From the experience of our first clinical BNCT trial and other studies [7, 9], re-recurrences near re-irradiated sites were common, despite initially good responses. We hypothesized that by irradiating a larger field around the recurrent GTV with photons, we could obtain better local control IG-IMRT had been used alone as salvage treatment for recurrent HN cancer with acceptable toxicity . Therefore, we developed a new protocol in 2013 combining IG-IMRT with BNCT. The inclusion and exclusion criteria were similar to our previous two-fraction BNCT protocol, except that a longer interval (at least 6 months) was necessary between previous RT and BNCT. BNCT treatment planning was done as prescribed for the first fraction in the previous protocol. For IG-IMRT planning, a selected margin (3–5 mm) around the GTV was added to generate the clinical target volume (CTV), and an additional 3-mm margin was added around the CTV to generate the planning target volume. In two patients, lymphatic drainage areas adjacent to the GTVs were also included in the CTV. Additionally, special attention was paid to limit the dose to critical organs such as the carotid artery, spinal cord, brain stem and mandible. Patients were followed up similar to our previous protocol. After approval of the new protocol in 2014, we recruited 9 eligible patients, 4 of whom had squamous cell carcinomas of the oropharynx, 3 has squamous cell carcinomas of the oral cavity, one mucoepidermoid carcinoma of the parotid gland, and one osteogenic sarcoma of the mandible. The median radiation dose before BNCT was 66 Gy (range 60–102 Gy).
Seven patients were treated with combined therapy, one with BNCT alone due to severe acute toxicity, and another due to old age and the risk of carotid bleeding. The median BNCT doses were, 19.4 Gy-Eq and IG-IMRT: 45 Gy (in 25 fractions). The median follow-up time was 11.7 months (range 4.8–25.9 months). Regarding acute toxicities, almost all had low-grade oral mucositis, radiation dermatitis and alopecia, which were similar to that observed in the previous two-fraction BNCT protocol . Regarding grade 3 toxicity, dysphagia and tumor pain were seen in two patients, infection in one, and facial edema in one. One patient with a recurrent oral cancer showed grade 4 oral bleeding. He was successfully treated by carotid artery embolization. Another patient had grade 4 dyspnea following facial edema and his symptoms subsided following tracheostomy. Three patients showed CR, as evidenced by PET scans 3 months after combined treatment, and another 3 showed PR by MRI. The other 3 had stable disease. The 1-year overall survival rate for all patients was 56%, and one patient was disease-free 25.9 months after combined treatment.

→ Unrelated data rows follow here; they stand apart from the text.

(** An IPv4 suffix stands for the last two hextets. *)
Definition expand_v4_suffix (parts : list (list ascii)) : option (list (list ascii)) :=
  match last parts with
  | Some p =>
      if bool_decide ("."%char ∈ p) then
        v ← parse_v4 p;
        Some (take (length parts - 1) parts
              ++ [hex16 (v / 2 ^ 16 mod 2 ^ 16)%N; hex16 (v mod 2 ^ 16)%N])
      else Some parts
  | None => Some parts
  end.

Definition first_empty (parts : list (list ascii)) : bool :=
  bool_decide (head parts = Some []).
Definition last_empty (parts : list (list ascii)) : bool :=
  bool_decide (last parts = Some []).

Definition parse_parts (parts : list (list ascii)) : option N :=
  if bool_decide (9 < length parts) then None
  else match find_skip parts with
  | None => None
  | Some (Some i) =>
      let hi := if first_empty parts then i - 1 else i in
      let lo0 := length parts - i - 1 in
      let lo := if last_empty parts then lo0 - 1 else lo0 in
      if first_empty parts && negb (bool_decide (hi = 0)) then None
      else if last_empty parts && negb (bool_decide (lo = 0)) then None
      else if bool_decide (8 - (hi + lo) < 1) then None
      else
        h ← parse_hextets 0 (take hi parts);
        parse_hextets (N.shiftl h (16 * N.of_nat (8 - (hi + lo))))
          (drop (length parts - lo) parts)
  | Some None =>
      if negb (bool_decide (length parts = 8)) then None
      else if first_empty parts || last_empty parts then None
      else parse_hextets 0 parts
  end.

Definition parse_v6_int (l : list ascii) : option N :=
  if bool_decide (l = []) then None
  else
    let parts := split_chars ":" l in
    if bool_decide (length parts < 3) then None
    else ps ← expand_v4_suffix parts; parse_parts ps.

Definition parse_v6 (l : list ascii) : option ip_addr :=
  let '(addr, sep, scope) := partition_chars "%" l in
  if sep then
    if bool_decide (scope = []) || bool_decide ("%"%char ∈ scope) then None
    else n ← parse_v6_int addr; Some (V6 n (Some (implode scope)))
  else n ← parse_v6_int addr; Some (V6 n None).

(** [ipaddress.ip_address(s)]; [None] is the [ValueError]. *)
Definition ip_address (s : string) : option ip_addr :=
  let l := explode s in
  if bool_decide ("/"%char ∈ l) then None
  else match parse_v4 l with
       | Some n => Some (V4 n)
       | None => parse_v6 l
       end.

(** The first longest run of zero hextets: start and length. *)
Fixpoint zero_runs (i start len best_start best_len : nat) (hs : list N) : nat * nat :=
  match hs with
  | [] => (best_start, best_len)
  | h :: hs' =>
      if bool_decide (h = 0%N) then
        let len' := S len in
        let start' := if bool_decide (len = 0) then i else start in
        if bool_decide (best_len < len')
        then zero_runs (S i) start' len' start' len' hs'
        else zero_runs (S i) start' len' best_start best_len hs'
      else zero_runs (S i) 0 0 best_start best_len hs'
  end.

Definition hextets (ip : N) : list N :=
  (λ k, N.shiftr ip (16 * k) mod 2 ^ 16)%N <$> [7; 6; 5; 4; 3; 2; 1; 0]%N.

(** [_compress_hextets] over the textual hextets. *)
Definition compress (hs : list N) : list (list ascii) :=
  let '(s, n) := zero_runs 0 0 0 0 0 hs in
  let txt := hex16 <$> hs in
  if bool_decide (1 < n) then
    let txt1 := if bool_decide (s + n = length hs) then txt ++ [[]] else txt in
    let txt2 := take s txt1 ++ [[]] ++ drop (s + n) txt1 in
    if bool_decide (s = 0) then [] :: txt2 else txt2
  else txt.

Definition str_v6_int (ip : N) : list ascii := join_chars [":"%char] (compress (hextets ip)).

(** [ip.ipv4_mapped] *)
Definition ipv4_mapped (a : ip_addr) : option N :=
  match a with
  | V6 ip _ => if (N.shiftr ip 32 =? 65535)%N then Some (ip mod 2 ^ 32)%N else None
  | V4 _ => None
  end.

(** [str(ip)]. The flag says whether this Python release prints an IPv4-mapped
    address with a dotted suffix ([::ffff:1.2.3.4]) or in hextets. *)
Definition str_v6 (dotted : bool) (ip : N) : list ascii :=
  match dotted, ipv4_mapped (V6 ip None) with
  | true, Some v4 => str_v6_int (ip / 2 ^ 32) ++ [":"%char] ++ str_v4 v4
  | _, _ => str_v6_int ip
  end.

Definition str_ip (dotted : bool) (a : ip_addr) : string :=
  match a with
  | V4 ip => implode (str_v4 ip)
  | V6 ip None => implode (str_v6 dotted ip)
  | V6 ip (Some z) => implode (str_v6 dotted ip ++ ["%"%char] ++ explode z)
  end.

Definition version (a : ip_addr) : Z :=
  match a with V4 _ => 4 | V6 _ _ => 6 end.

(** ** Networks *)

Record ip_net := IpNet { net_v6 : bool; net_ip : N; net_prefix : N }.

Definition width (v6 : bool) : N := if v6 then 128 else 32.

(** [ip in network]: same version, and the address masked to the prefix is the
    network address. *)
Definition in_net (a : ip_addr) (net : ip_net) : bool :=
  match a, net_v6 net with
  | V4 ip, false | V6 ip _, true =>
      let host := (width (net_v6 net) - net_prefix net)%N in
      (N.shiftl (N.shiftr ip host) host =? net_ip net)%N
  | _, _ => false
  end.

Definition parse_prefix (max : N) (l : list ascii) : option N :=
  if bool_decide (l = []) || negb (forallb is_digit l) then None
  else let n := dec_value l in if (n <=? max)%N then Some n else None.

(** [_prefix_from_ip_int] for IPv4: the number of leading ones of a mask with
    no zero before a one. *)
Definition prefix_of_mask (mask : N) : option N :=
  head (filter (λ p, mask = 2 ^ 32 - 2 ^ (32 - p))%N (N.of_nat <$> seq 0 33)).

Definition parse_netmask_v4 (l : list ascii) : option N :=
  match parse_prefix 32 l with
  | Some p => Some p
  | None =>
      m ← parse_v4 l;
      match prefix_of_mask m with
      | Some p => Some p
      | None => prefix_of_mask (N.lxor m (2 ^ 32 - 1))
      end
  end.

Definition make_net (v6 : bool) (ip prefix : N) : ip_net :=
  let host := (width v6 - prefix)%N in
  IpNet v6 (N.shiftl (N.shiftr ip host) host) prefix.

Definition ip_network_v4 (parts : list (list ascii)) : option ip_net :=
  match parts with
  | [a] => n ← parse_v4 a; Some (make_net false n 32)
  | [a; m] => n ← parse_v4 a; p ← parse_netmask_v4 m; Some (make_net false n p)
  | _ => None
  end.

Definition v6_value (a : ip_addr) : N := match a with V4 n | V6 n _ => n end.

With chemotherapy alone, most patients who are diagnosed with inoperable, locoregionally recurrent HN cancer at previously irradiated sites die of the disease within a few months . Re-irradiation with BNCT with limited toxicity may constitute successful salvage therapy for these patients. In reality, further local recurrence after BNCT is a major cause of treatment failure. There are many possible explanations for local failure following BNCT, including insufficient uptake and non-homogeneous BPA distribution within the tumor, insufficient depth penetration by epithermal neutrons, and an insufficient radiation dose or coverage of the CTV. By combining image-guided fractionated photon therapy with BNCT, we hoped that the second trial would decrease the recurrence rate following BNCT without significantly increasing toxicity. Theoretically, local control should be improved when a larger volume around the recurrent tumor bed (i.e., the CTV) is further treated with photon therapy through IMRT, because the BNCT dose to the adjacent normal tissue would be low. Thus, it may be appropriate to choose an “adequate” margin surrounding the GTV based on previous RT fields, dosages, nearby critical organs, and the risk of re-recurrence. Because the patient numbers of both trials were small and they had disparate primary sites, histopathology, clinical staging, and accumulated radiation doses before BNCT, it was difficult to compare the efficacy and toxicity of the two trials. However, from the dose volume histograms of BNCT and IMRT plans, the dose to normal tissues was often lower with BNCT than with IMRT in the same patient. We hypothesized that better local control with BNCT with combined IMRT, covering a larger tissue volume, at the expense of more severe toxicity, compared to a second application of BNCT. However, it is still too early to draw any conclusions regarding the second trial. Nevertheless, it remains very challenging to treat recurrent HN cancer patients with further radiation, even with a target type of radiotherapy such as BNCT. Recently, promising results from some clinical trials testing systemic treatments, such as molecularly-targeted therapy and immunotherapy for recurrent HN cancer have been reported [20, 21]. In the future, multimodality treatment combining BNCT with new therapeutic approaches such as the use of pulsed ultrasound  should be evaluated to avoid excessive normal tissue injury and obtain more durable tumor responses.